Während Wintersturm „Ellie” vor allem in Hamburg und Niedersachsen wütet, sind die Menschen in Ansbach mit einem blauen Auge davongekommen. Polizei und Betriebsamt ziehen eine positive Bilanz zur Nacht von Donnerstag auf Freitag.
Regen, Blitzeis, Schneeverwehungen: Was die Wetterexperten in den vergangenen Tagen für die Nacht von Donnerstag auf Freitag vorhergesagt hatten, ließ Schlimmes erahnen. Doch in Ansbach und Umgebung ist das befürchtete Wetterchaos ausgeblieben. „Es war eine normale Winternacht”, heißt es beispielsweise von der Polizei und der Integrierten Leiststelle.
Die Beamten der Ansbacher Polizei registrierten nur einen Unfall aufgrund der winterlichen Straßenverhältnisse in Arberg.
Für die Stadt Ansbach hat die Polizei derweil keinen Unfall registriert, der mit Wetter zusammenhängt. Das gilt auch für die Inspektion in Heilsbronn, die eine ruhige Nacht erlebte, was Glätteunfälle betrifft.

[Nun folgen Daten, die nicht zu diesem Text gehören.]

(* ===== verification/Outcomes.v ===== *)
(** * Outcomes: what a computation returns and which errors it ends with

    [ensures P E m]: whatever the world, [m] returns a value with [P] or an error
    with [E].  [problems S] are the errors whose HTTP problem, if they carry one,
    has a status in [S]: every failure of a database, of the random source or of
    a sentinel is among them, so the statements of the stores need no case. *)

From S2P Require Import Prelude Stores World.
Open Scope string_scope.
Open Scope list_scope.
Open Scope Z_scope.

Definition ensures {A} (P : A -> Prop) (E : error -> Prop) (m : M A) : Prop :=
  forall w x w', m w = (x, w') -> match x with inr a => P a | inl e => E e end.

Definition one_of (S : list Z) (status : Z) : bool := existsb (Z.eqb status) S.
Definition problems (S : list Z) (e : error) : Prop :=
  match error_cause e with ErrProblem status _ _ => one_of S status = true | _ => True end.
(** The errors without an HTTP problem. *)
Abbreviation plain := (problems []).

Lemma one_of_app S T status : one_of S status = true \/ one_of T status = true -> one_of (S ++ T) status = true.
Proof. unfold one_of. rewrite existsb_app, orb_true_iff. auto. Qed.
Lemma one_of_incl S T status : forallb (one_of T) S = true -> one_of S status = true -> one_of T status = true.
Proof.
  intros HS (s & Hs & E)%existsb_exists. apply Z.eqb_eq in E as ->. rewrite forallb_forall in HS. by apply HS.
Qed.
Lemma problems_mono S T e : forallb (one_of T) S = true -> problems S e -> problems T e.
Proof. unfold problems. intros H. destruct (error_cause e); try done. by apply one_of_incl. Qed.
Lemma problems_wrap S s e : problems S e -> problems S (ErrWrap s e).
Proof. done. Qed.

(** ** Rules *)

Section Rules.
Context (E : error -> Prop).

Lemma ensures_ret {A} (P : A -> Prop) a : P a -> ensures P E (mret a).
Proof. by intros Ha w x w' [= <- <-]. Qed.
Lemma ensures_throw {A} (P : A -> Prop) e : E e -> ensures P E (throw e).
Proof. by intros He w x w' [= <- <-]. Qed.
Lemma ensures_bind {A B} (Q : A -> Prop) (P : B -> Prop) (m : M A) (k : A -> M B) :
  ensures Q E m -> (forall a, Q a -> ensures P E (k a)) -> ensures P E (m ≫= k).
Proof.
  intros Hm Hk w x w'. unfold mbind, M_bind. destruct (m w) as [[e|a] w1] eqn:Em; specialize (Hm _ _ _ Em).
  - by intros [= <- <-].
  - by apply Hk.
Qed.
Lemma ensures_then {A B} (P : B -> Prop) (m : M A) (k : A -> M B) :
  ensures (fun _ => True) E m -> (forall a, ensures P E (k a)) -> ensures P E (m ≫= k).
Proof. intros Hm Hk. eapply ensures_bind; [exact Hm|auto]. Qed.
Lemma ensures_try {A B} (P : B -> Prop) (m : M A) (k : result A -> M B) :
  ensures (fun _ => True) E m -> (forall e, E e -> ensures P E (k (inl e))) -> (forall a, ensures P E (k (inr a))) ->
  ensures P E (try m ≫= k).
Proof.
  intros Hm He Hk w x w'. unfold mbind, M_bind, try. destruct (m w) as [[e|a] w1] eqn:Em; specialize (Hm _ _ _ Em).
  - by apply He.
  - by apply Hk.
Qed.
Lemma ensures_defer {A} (P : A -> Prop) d (m : M A) : ensures P E m -> ensures P E (with_defer d m).
Proof.
  intros Hm w x w'. unfold with_defer. destruct (m w) as [r w1] eqn:Em. intros [= -> <-]. by eapply Hm.
Qed.
Lemma ensures_compensation {A} (P : A -> Prop) d (m : M A) : ensures P E m -> ensures P E (with_compensation d m).
Proof.
  intros Hm w x w'. unfold with_compensation. destruct (m w) as [[e|a] w1] eqn:Em; specialize (Hm _ _ _ Em); by intros [= <- <-].
Qed.
Lemma ensures_mono {A} (P Q : A -> Prop) (F : error -> Prop) (m : M A) :
  (forall a, P a -> Q a) -> (forall e, F e -> E e) -> ensures P F m -> ensures Q E m.
Proof. intros HPQ HF Hm w x w' Hrun. specialize (Hm _ _ _ Hrun). destruct x; auto. Qed.
Lemma ensures_of_result {A} (P : A -> Prop) (x : result A) :
  (forall e, x = inl e -> E e) -> (forall a, x = inr a -> P a) -> ensures P E (of_result x).
Proof. intros He Ha w y w'. unfold of_result. intros [= <- <-]. destruct x; auto. Qed.
Lemma ensures_when (P : unit -> Prop) b m : P tt -> ensures P E m -> ensures P E (when b m).
Proof. intros Hp Hm. destruct b; [done|by apply ensures_ret]. Qed.
Lemma ensures_mapM_ {A} (f : A -> M unit) l : (forall a, ensures (fun _ => True) E (f a)) -> ensures (fun _ => True) E (mapM_ f l).
Proof. intros Hf. induction l as [|a l IH]; cbn; [by apply ensures_ret|]. by apply ensures_then. Qed.
Lemma ensures_mapM_list {A B} (f : A -> M B) l :
  (forall a, ensures (fun _ => True) E (f a)) -> ensures (fun _ => True) E (mapM_list f l).
Proof.
  intros Hf. induction l as [|a l IH]; cbn; [by apply ensures_ret|]. apply ensures_then; [done|]. intros b.
  apply ensures_then; [done|]. intros bs. by apply ensures_ret.
Qed.
End Rules.
Lemma ensures_any {A} (m : M A) : ensures (fun _ => True) (fun _ => True) m.
Proof. intros w x w' _. by destruct x. Qed.
Lemma ensures_inr {A} (P : A -> Prop) E (m : M A) w a w' : ensures P E m -> m w = (inr a, w') -> P a.
Proof. intros Hm H. exact (Hm _ _ _ H). Qed.
(** Splits a computation whose errors are not at issue down to its last value;
    [draw] are the steps whose value matters. *)
Ltac returns_with draw := lazymatch goal with
  | |- ensures _ _ (mbind _ _) => first [draw; returns_with draw | apply ensures_then; [apply ensures_any|intro; returns_with draw]]
  | |- ensures _ _ (with_compensation _ _) => apply ensures_compensation; returns_with draw
  | |- ensures _ _ (with_defer _ _) => apply ensures_defer; returns_with draw
  | |- ensures _ _ (mret _) => apply ensures_ret; try done
  | |- ensures _ _ (throw _) => by apply ensures_throw
  | |- ensures _ _ (match ?x with _ => _ end) => destruct x; returns_with draw
  | |- ensures _ _ (let _ := _ in _) => cbv zeta; returns_with draw
  | |- _ => idtac
  end.
Ltac returns := returns_with fail.

(** ** Statements and calls *)

Section Leaves.
Context (S : list Z).
Abbreviation raises := (ensures (fun _ => True) (problems S)).
Ltac leaf := intros w x w'; unfold shard_begin, shard_exec, shard_commit, shard_rollback, control_begin, control_exec,
  control_commit, control_rollback, control_auto, rand16, time_now, pop_event; repeat case_match; intros; simplify_eq/=; done.

Lemma raises_time : raises time_now.
Proof. leaf. Qed.
Lemma raises_rand : raises rand16.
Proof. leaf. Qed.
Lemma raises_begin : raises shard_begin.
Proof. leaf. Qed.
Lemma raises_exec {A} (f : sql shard_db A) : raises (shard_exec f).
Proof. leaf. Qed.
Lemma raises_commit : raises shard_commit.
Proof. leaf. Qed.
Lemma raises_rollback : raises shard_rollback.
Proof. leaf. Qed.
Lemma raises_control_begin : raises control_begin.
Proof. leaf. Qed.
Lemma raises_control_exec {A} (f : sql control_db A) : raises (control_exec f).
Proof. leaf. Qed.
Lemma raises_control_commit : raises control_commit.
Proof. leaf. Qed.
Lemma raises_control_rollback : raises control_rollback.
Proof. leaf. Qed.
Lemma raises_control_auto {A} (f : sql control_db A) : raises (control_auto f).
Proof. leaf. Qed.
Lemma raises_row {A} (m : M (option A)) : raises m -> raises (row m).
Proof.
  intros Hm. unfold row. apply ensures_then; [done|]. intros [a|]; [by apply ensures_ret|by apply ensures_throw].
Qed.
Lemma raises_wrap {A} (P : A -> Prop) s (m : M A) : ensures P (problems S) m -> ensures P (problems S) (wrap s m).
Proof.
  intros Hm w x w'. unfold wrap. destruct (m w) as [[e|a] w1] eqn:Em; specialize (Hm _ _ _ Em); by intros [= <- <-].
Qed.
End Leaves.

Create HintDb raises.
#[export] Hint Resolve raises_time raises_rand raises_begin raises_exec raises_commit raises_rollback raises_control_begin
  raises_control_exec raises_control_commit raises_control_rollback raises_control_auto : raises.

(** Splits a computation: errors are thrown with a status of the list, passed
    on, or come from a leaf. *)
Ltac raise_with leaf :=
  lazymatch goal with
  | |- forall _, _ => intro; raise_with leaf
  | |- ensures _ _ (try _ ≫= _) => apply ensures_try; [raise_with leaf|intros ? ?; raise_with leaf|intro; raise_with leaf]
  | |- ensures _ _ (mbind _ _) => apply ensures_then; [raise_with leaf|intro; raise_with leaf]
  | |- ensures _ _ (with_defer _ _) => apply ensures_defer; raise_with leaf
  | |- ensures _ _ (with_compensation _ _) => apply ensures_compensation; raise_with leaf
  | |- ensures _ _ (wrap _ _) => apply raises_wrap; raise_with leaf
  | |- ensures _ _ (row _) => apply raises_row; raise_with leaf
  | |- ensures _ _ (mapM_ _ _) => apply ensures_mapM_; raise_with leaf
  | |- ensures _ _ (mapM_list _ _) => apply ensures_mapM_list; raise_with leaf
  | |- ensures _ _ (when _ _) => apply ensures_when; [exact I|raise_with leaf]
  | |- ensures _ _ (match ?x with _ => _ end) => destruct x; raise_with leaf
  | |- ensures _ _ (let _ := _ in _) => cbv zeta; raise_with leaf
  | |- ensures _ _ (mret _) => apply ensures_ret; first [exact I | leaf]
  | |- ensures _ _ (throw _) => apply ensures_throw; first [assumption | reflexivity | exact I | leaf]
  | |- _ => first [solve [auto with raises nocore] | leaf]
  end.
Ltac raise := raise_with idtac.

Für die Mitarbeiterinnen und Mitarbeiter des Ansbacher Betriebsamtes war es ein eigentlich normaler Winterdienst, wie er schon in den Tagen zuvor stattgefunden hatte, wie Anne Ziegler vom Geschäftsbereich Oberbürgermeister mitteilt. Zwei kleinere Unterschiede gab es allerdings doch.
Einerseits wurde nach den Worten der Stadtsprecherin eine Rufbereitschaft eingerichtet, um im Fall der Fälle schnell zusätzliches Personal zur Verfügung zu haben. Diese Bereitschaft wurde auch für den Freitag eingerichtet, da für die Abenstunden Regen angekündigt war. Andererseits starteten die Frauen und Männer des Betriebsamtes eine Stunde früher als normal mit dem Dienst – um 2 statt um 3 Uhr.
Am Freitagvormittag mussten dann noch einige Nebenstraßen nachgeräumt werden. Das ist durchaus nicht ungewöhnlich. Die Straßen in Ansbach sind in einer Prioritätenliste gesammelt. Diese Liste wird Straße um Straße abgearbeitet. Gemäß den Angaben von Anne Ziegler waren neun Lkw, neun Kleintraktoren sowie rund 50 Mitarbeitende des Betriebsamtes im Einsatz, um die Straßen von Schnee und Eis zu befreien.